Another move. Another little act.
Liam stopped spinning the blade. Without a word, he flicked it.
Thunk.
"Should be fine. Thanks for the concern," he said, forcing a small smile. It wasn't real. It was for her sake.
Manila looked at him, her long fingers resting lightly on his thigh, her expression flirty. Then she paused, her brows pulled in. Something was off. She hadn't heard the scalpel hit the floor.
She turned her head and saw why. The blade was embedded in the wall across the room—buried more than halfway into solid concrete.
She stood slowly, her eyes shining with something new, walked across the room, and reached out to pull the scalpel free. It took effort. Her other hand ran along the gouge left behind. It was deep—three, maybe four centimeters. No ordinary person could stab that deep into concrete, even with a full swing.
She shifted her hand a little to the right and found another gouge. Moved again—another one. She stepped back, took in the wall beside the bed. Pale blue paint, covered with hundreds of nicks and holes. She'd never noticed. Maybe it was because the room had been messy. Maybe because she'd been too scared to pay attention. But the truth was, this wall had been used for practice. Again and again.
"Throwing knives?" she asked, gripping the scalpel in both hands, her face full of disbelief.
"Something to do when I'm bored," Liam said without looking at her. He turned his eyes back to the sky.
It was just something to do. Anyone who's ever held a small blade long enough has probably had the urge to throw it, just to see if it'll stick. Liam was no different. Using scalpels for it might've seemed reckless, like a betrayal of his profession, but in fact, it wasn't.
Medical blades are one-time use. That's the rule. Even if they still look sharp, using them twice could risk infection or injury. A dull blade means uneven pressure, more mistakes. So surgeons throw them out. Liam used to do that too—until one long, quiet night with nothing to do and no one to call. That's when it started. Waste not, right?
Night after night, he stayed in, waiting for calls that never came. Tossing blades became a habit. Time passed.
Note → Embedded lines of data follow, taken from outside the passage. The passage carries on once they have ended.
Definition results (c : ChildState) : option (list MeasurementResult) := completed_results (cs_measurement c).
Definition sample_count (c : ChildState) : i64 := default 0 (results c ≫= max_sample_count).

Definition needs_pilot (minimum : i64) (c : ChildState) : bool :=
  negb (final_ready c) || (sample_count c <? minimum)
  || match results c with Some r => existsb (fun m => is_none (mr_uncertainty m)) r | None => true end.

Definition squared (x : f64) : f64 := powi x 2.

Definition score_variance (c : ChildState) : option f64 :=
  results ← results c;
  foldl (fun sum r => sum ← sum; uncertainty ← mr_uncertainty r;
           Some (PrimFloat.add sum (PrimFloat.mul (squared (cs_coefficient c)) (squared uncertainty))))
    (Some 0%float) results.
Definition score (a : IntegrationCampaignAllocationAlgorithm) (c : ChildState) : option f64 :=
  variance ← score_variance c;
  match a with
  | LargestVariance => Some variance
  | VarianceReductionRate =>
      throughput ← cs_throughput c;
      Some (PrimFloat.div (PrimFloat.mul variance throughput) (f64_of_Z (Z.max (sample_count c) 1)))
  end.

(** ** Scheduling *)

Context (nan_below : bool).

Definition granted_to (grants : gmap i32 i64) (run : i32) : i64 := default 0 (grants !! run).
(** Its quantum is not used up. *)
Definition unfinished (grants : gmap i32 i64) (c : ChildState) : bool := work_samples c <? granted_to grants (cs_run_id c).

(** [a.cmp(b)] of booleans *)
Definition bool_cmp (a b : bool) : comparison := Z.compare (Z.b2z a) (Z.b2z b).
Definition then_cmp (a b : comparison) : comparison := match a with Eq => b | _ => a end.

Definition child_cmp (allocation : IntegrationCampaignAllocationSpec) (grants : gmap i32 i64) (incumbents : list i32)
    (a b : ChildState) : comparison :=
  let pilot := needs_pilot (min_samples_per_child allocation) in
  let key c := total_key nan_below (default 0%float (score (algorithm allocation) c)) in
  let incumbent c := bool_decide (cs_run_id c ∈ incumbents) in
  then_cmp (bool_cmp (unfinished grants b) (unfinished grants a))
    (then_cmp (bool_cmp (pilot b) (pilot a))
      (then_cmp (if pilot a then Z.compare (work_samples a) (work_samples b) else Z.compare (key b) (key a))
        (then_cmp (bool_cmp (incumbent b) (incumbent a)) (Z.compare (cs_run_id a) (cs_run_id b))))).
Definition child_le allocation grants incumbents (a b : ChildState) : Prop :=
  child_cmp allocation grants incumbents a b <> Gt.
#[export] Instance child_le_dec allocation grants incumbents : RelDecision (child_le allocation grants incumbents).
Proof. intros a b. unfold Decision, child_le. destruct (child_cmp _ _ _ _ _); [by left|by left|right; intros H; by apply H]. Defined.

Definition still_running (states : list ChildState) (grants : gmap i32 i64) (id : i32) : bool :=
  existsb (fun c => (cs_run_id c =? id) && unfinished grants c) states.

Definition kept_incumbents (states : list ChildState) grants (incumbents : list i32) (eligible : gset i32) (capacity : usize) : list i32 :=
  ztake capacity (filter (fun id => id ∈ eligible /\ still_running states grants id = true) incumbents).

Definition candidates (states : list ChildState) (selected : list i32) (eligible : gset i32) : list ChildState :=
  filter (fun c => cs_run_id c ∈ eligible /\ cs_run_id c ∉ selected) states.

Definition schedule_children (states : list ChildState) (grants : gmap i32 i64) (incumbents : list i32) (eligible : gset i32)
    (allocation : IntegrationCampaignAllocationSpec) (capacity : usize) : list i32 :=
  let selected := kept_incumbents states grants incumbents eligible capacity in
  selected ++ (cs_run_id <$> ztake (usize_saturating_sub capacity (zlen selected))
                 (merge_sort (child_le allocation grants incumbents) (candidates states selected eligible))).

(** ** Combination *)

Record Combining := mkCombining {
  cb_value : f64;
  cb_variance : f64;
  cb_samples : i64;
  cb_basic_mean : f64;
  cb_basic_variance : option f64;
  cb_has_basic : bool
}.
Definition same_metric (a b : MeasurementResult) : bool :=
  bool_decide (mr_name a = mr_name b) && bool_decide (mr_component a = mr_component b).

Definition combine_child (template : MeasurementResult) (acc : option Combining) (c : ChildState) : option Combining :=
  acc ← acc;
  results ← results c;
  r ← find (fun r => same_metric r template) results;
  let '(mean, error) := match mr_basic r with Some b => (be_mean b, be_error b) | None => (mr_value r, mr_uncertainty r) end in
  uncertainty ← mr_uncertainty r;
  let k := cs_coefficient c in
  Some (mkCombining (PrimFloat.add (cb_value acc) (PrimFloat.mul k (mr_value r)))
          (PrimFloat.add (cb_variance acc) (PrimFloat.mul (squared k) (squared uncertainty)))
          (i64_saturating_add (cb_samples acc) (mr_sample_count r))
          (PrimFloat.add (cb_basic_mean acc) (PrimFloat.mul k mean))
          (sum ← cb_basic_variance acc; e ← error; Some (PrimFloat.add sum (PrimFloat.mul (squared k) (squared e))))
          (cb_has_basic acc || bool_decide (is_Some (mr_basic r)))).

Definition combine_metric (states : list ChildState) (template : MeasurementResult) : option MeasurementResult :=
  acc ← foldl (combine_child template) (Some (mkCombining 0 0 0 0 (Some 0%float) false)) states;
  Some (mkMeasurement ECombined
          (if cb_has_basic acc && PrimFloat.is_finite (cb_basic_mean acc) then
             Some (mkBasicEstimate (cb_basic_mean acc)
                     (v ← cb_basic_variance acc; if PrimFloat.is_finite v then Some (PrimFloat.sqrt v) else None))
           else None)
          (mr_name template) (mr_component template) (cb_value acc) (Some (PrimFloat.sqrt (cb_variance acc))) (cb_samples acc)).

Definition combine_measurements (states : list ChildState) : option (list MeasurementResult) :=
  if existsb (fun c => is_none (results c)) states then None
  else
    first ← head states ≫= results;
    mapM (combine_metric states) first.

(** ** When to stop *)

Definition error_target_met (stop : IntegrationCampaignStopCondition) (r : MeasurementResult) : bool :=
  match mr_uncertainty r with
  | None => false
  | Some error =>
      match campaign_absolute_error stop with Some target => PrimFloat.leb error target | None => false end
      || match campaign_relative_error stop with
         | Some target =>
             negb (PrimFloat.eqb (mr_value r) 0) && PrimFloat.leb (PrimFloat.div error (PrimFloat.abs (mr_value r))) target
         | None => false
         end
  end.

Definition campaign_should_stop (results : list MeasurementResult) (total_samples : i64) (pilots_complete : bool)
    (stop : IntegrationCampaignStopCondition) : bool :=
  if total_samples <? min_total_samples stop then false
  else if match max_total_samples stop with Some maximum => maximum <=? total_samples | None => false end then true
  else if negb pilots_complete then false
  else
    (bool_decide (is_Some (campaign_absolute_error stop)) || bool_decide (is_Some (campaign_relative_error stop)))
    && forallb (error_target_met stop) results.

(** ** Output *)

Definition worker_capacity (allocation : IntegrationCampaignAllocationSpec) (worker_counts : usize * usize) : usize :=
  Z.min (Z.min (max_active_runs allocation) worker_counts.1) (worker_counts.2 / min_evaluators_per_run allocation).

Definition child_output (allocation : IntegrationCampaignAllocationSpec) (selected : gset i32) (c : ChildState) : CampaignChildOutput :=
  mkCampaignChildOutput (cs_name c) (cs_coefficient c)
    (mkChildOutput (Some (cs_run_id c)) (cs_status c) (Some (cs_result_source c)) (cs_throughput c) (cs_measurement c) (cs_failure_reason c))
    (bool_decide (cs_run_id c ∈ selected))
    (s ← score (algorithm allocation) c; if PrimFloat.is_finite s then Some s else None)
    (a ← cs_accumulator c; Some (absolute_component_results a (default [] (results c)))).

Definition is_completed (c : ChildState) : bool := bool_decide (cs_task_state c = TCompleted).

Definition build_output (states : list ChildState) (selected : list i32) (total_samples : i64) (worker_counts : usize * usize)
    (combined : option TaskMeasurementOutput) (snapshot : option string) (allocation : IntegrationCampaignAllocationSpec) : CampaignOutput :=
  let selected : gset i32 := list_to_set selected in
  mkCampaignOutput (zlen (filter (fun c => is_completed c = true) states)) (Z.of_nat (size selected)) (zlen states) total_samples
    (ascending selected) (max_active_runs allocation) worker_counts.1 worker_counts.2 (worker_capacity allocation worker_counts)
    false combined snapshot (map (child_output allocation selected) states).

(** ** The tick *)

Definition source_ref_eqb (a b : ResultSourceRef) : bool :=
  (src_run_id a =? src_run_id b) && (src_task_id a =? src_task_id b) && bool_decide (src_snapshot_id a = src_snapshot_id b)
  && (src_sample_count a =? src_sample_count b).
Definition opt_f64_eqb (a b : option f64) : bool :=
  match a, b with Some x, Some y => PrimFloat.eqb x y | None, None => true | _, _ => false end.
Definition measurement_eqb (a b : MeasurementResult) : bool :=
  bool_decide (mr_estimator a = mr_estimator b)
  && match mr_basic a, mr_basic b with
     | Some x, Some y => PrimFloat.eqb (be_mean x) (be_mean y) && opt_f64_eqb (be_error x) (be_error y)
     | None, None => true
     | _, _ => false
     end
  && same_metric a b && PrimFloat.eqb (mr_value a) (mr_value b) && opt_f64_eqb (mr_uncertainty a) (mr_uncertainty b)
  && (mr_sample_count a =? mr_sample_count b).
Fixpoint list_eqb {A B} (eqb : A -> B -> bool) (l : list A) (k : list B) : bool :=
  match l, k with
  | [], [] => true
  | x :: l, y :: k => eqb x y && list_eqb eqb l k
  | _, _ => false
  end.

(** [AccumulatorState::to_json] *)
Class AccumulatorJson := { accumulator_json : AccumulatorState -> option Json }.
Context {AJ : AccumulatorJson}.

Class CampaignStore (W : Type) := {
  ct_persist_result_snapshot : i32 -> i64 -> DerivedResultSnapshot -> W -> W * result StoreError string
}.
Context {W : Type} {CS : @ControllerStore J TV E OB TC CampaignOutput W} {CT : CampaignStore W}.

Notation M := (SE W StoreError).
Notation RunTask := (@RunTask J TV E).

Definition SPAWN_KIND : string := "integration_campaign".

Context (run : i32) (t : RunTask) (children : list IntegrationCampaignChildSpec) (measurement : TaskMeasurementSpec)
  (stop_condition : IntegrationCampaignStopCondition) (allocation : IntegrationCampaignAllocationSpec)
  (previous : option CampaignOutput).

Definition child_request (c : IntegrationCampaignChildSpec) : ChildRunRequest :=
  mkChildRequest run (task_id t) SPAWN_KIND (cc_name c) (cc_run c) (list_to_map (cc_replacements c)).

(** The children that are missing are created in the order of the task. *)
Fixpoint create_children (l : list IntegrationCampaignChildSpec) (by_label : gmap string i32) : M (gmap string i32) :=
  match l with
  | [] => se_ret by_label
  | c :: l =>
      if bool_decide (is_Some (by_label !! cc_name c)) then create_children l by_label
      else
        let! id := service (cs_create_child_run (child_request c)) in
        create_children l (<[cc_name c := id]> by_label)
  end.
Accuracy came with it.
If someone spent over a year throwing scalpels into the same wall every night and still wasn't good at it, they probably had something wrong with them.
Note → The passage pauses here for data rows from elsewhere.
(* ===== verification/CampaignInstance.v ===== *)
(** The tables of the deployment as the world of an integration campaign: tasks,
    nodes, sample budgets and performance records. Any request may be lost, or its
    answer, and anything the other processes do may happen before it. No
    request of the controller but the completion itself completes the task. *)
From S2P Require Import Prelude Floats Errors CampaignBudget Domain Batch Config LatentBatch Generation AccumulatorTrait Scalar Stratification Vector FullVector Gammaloop Stratified AccumulatorState Extraction Evaluation Raster Metrics WorkQueue Assignments ControlPlane Queue Tasks Runner TaskStore TaskQueue StageContext StageResolution TaskControl TaskControlLaws Evaluator EvaluatorLaws EvaluatorDrain EvaluatorInstance NodeRunner NodeLaws NodeInstance Json ChildResults ControllerLaws Campaign CampaignLaws.

Section instance.
Context {J : Type} {TV : TomlValues} {E : Type} {LM : Libm} {OB : Observables} {TC : @TaskCodec J TV E}.

Notation ControlWorld := (@ControlWorld J TV E OB TC).
Notation TaskTables := (@TaskTables J TV E OB TC).
Notation RunTaskRow := (@RunTaskRow J TV E TC).
Notation RunTaskInput := (@RunTaskInput J TV E).
Notation RunStageSnapshot := (@RunStageSnapshot J E OB).
Notation Tx := (@Tx J TV E OB TC).

(** Reading an accumulator, writing the output of a controller, and the child
    definition of src/api/run_definition.rs, are given. *)
Context {Output : Type}.
Context (read_accumulator : json_value -> result string AccumulatorState).
Context (controller_output_of : Output -> ControllerTaskOutput).
Context (instantiate_child : ChildRunSource -> gmap string toml -> result string (string * RunStageSnapshot * list RunTaskInput)).
Context (server : Server).

Record CampaignDb := mkCampaignDb {
  cd_control : ControlWorld;
  (** campaign_sample_budgets *)
  cd_budgets : gmap i32 (i64 * i64);
  cd_rates : gmap i32 (list f64);
  (** the derived results, newest first *)
  cd_results : list (i64 * DerivedResultSnapshot)
}.
Definition cd_tasks (d : CampaignDb) : TaskTables := cw_tasks (cd_control d).
Definition put_cd_tasks (x : TaskTables) (d : CampaignDb) : CampaignDb :=
  mkCampaignDb (set_cw_tasks x (cd_control d)) (cd_budgets d) (cd_rates d) (cd_results d).
Definition put_cd_nodes (x : gmap string NodeRow) (d : CampaignDb) : CampaignDb :=
  mkCampaignDb (set_cw_nodes x (cd_control d)) (cd_budgets d) (cd_rates d) (cd_results d).
Definition put_cd_budgets (x : gmap i32 (i64 * i64)) (d : CampaignDb) : CampaignDb :=
  mkCampaignDb (cd_control d) x (cd_rates d) (cd_results d).

(** The columns the budget statements read. *)
Definition campaign_row (r : RunTaskRow) : option (option i64 * bool) :=
  match decode_task (rt_task r) with
  | Ok (IntegrationCampaign _ _ stop _) => Some (max_total_samples stop, is_active r)
  | _ => None
  end.
Definition task_count (r : RunTaskRow) : TaskCount := mkTaskCount (rt_run_id r) (rt_produced r) (bool_decide (rt_state r = TCompleted)).
Definition budget_view (d : CampaignDb) : BudgetDB :=
  mkBudgetDB (omap campaign_row (run_tasks (cd_tasks d)))
    (omap (fun row => p ← runs_parent row; parent_task_id p) (runs_rows (cd_tasks d)))
    (task_count <$> run_tasks (cd_tasks d)) (cd_budgets d).

(** *** Requests *)

Record CampaignWorld := mkCampaignWorld { cg_db : CampaignDb; cg_turns : list (Turn CampaignDb); cg_now : i64 }.

Definition campaign_request {Er X} (lost : Er) (f : i64 -> CampaignDb -> CampaignDb * result Er X) (w : CampaignWorld)
    : CampaignWorld * result Er X :=
  match cg_turns w with
  | [] => let '(d, r) := f (cg_now w) (cg_db w) in (mkCampaignWorld d [] (cg_now w), r)
  | t :: ts =>
      let now := cg_now w + tn_clock t in
      let d := tn_before t (cg_db w) in
      match tn_delivery t with
      | RequestLost => (mkCampaignWorld d ts now, Err lost)
      | Delivered => let '(d, r) := f now d in (mkCampaignWorld d ts now, r)
      | ReplyLost => (mkCampaignWorld (f now d).1 ts now, Err lost)
      end
  end.

Definition on_cd_tasks {X} (f : i64 -> Tx X) : i64 -> CampaignDb -> CampaignDb * result StoreError X :=
  fun now d => let '(t, r) := f now (cd_tasks d) in (put_cd_tasks t d, r).
Definition reading {Er X} (f : i64 -> CampaignDb -> result Er X) : i64 -> CampaignDb -> CampaignDb * result Er X :=
  fun now d => (d, f now d).
Notation request := (campaign_request connection_lost).

(** ORDER BY started_at DESC, id DESC: runs start in the order of their ids. *)
Definition child_runs (run : i32) (task : i64) (kind : string) (d : TaskTables) : list (option string * i32) :=
  rev (omap (fun p : i32 * RunsRow =>
    parent ← runs_parent p.2;
    if (parent_run_id parent =? run) && bool_decide (parent_task_id parent = Some task) && String.eqb (spawn_kind parent) kind
    then Some (spawn_label parent, p.1) else None) (by_key (runs_rows d))).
Liam had never told anyone he'd actually rebuilt that part of the wall himself. The holes were all recent—less than three months old. He had no reason to show off. Not to Manila. Not to anyone.
"Could this kill one of those things out there?" Manila asked, crouching down again, holding the scalpel, eyes fixed on him.
"Probably," Liam said. His voice didn't change. No hint of pride, no satisfaction. He took the scalpel from her hand.
To him, throwing a knife well wasn't a skill to be proud of. Not in this world. Not compared to a loaded gun. It was just a small comfort. A way to pass time in a life where the clock had stopped ticking. The heaviness inside him hadn't lifted—not even a little.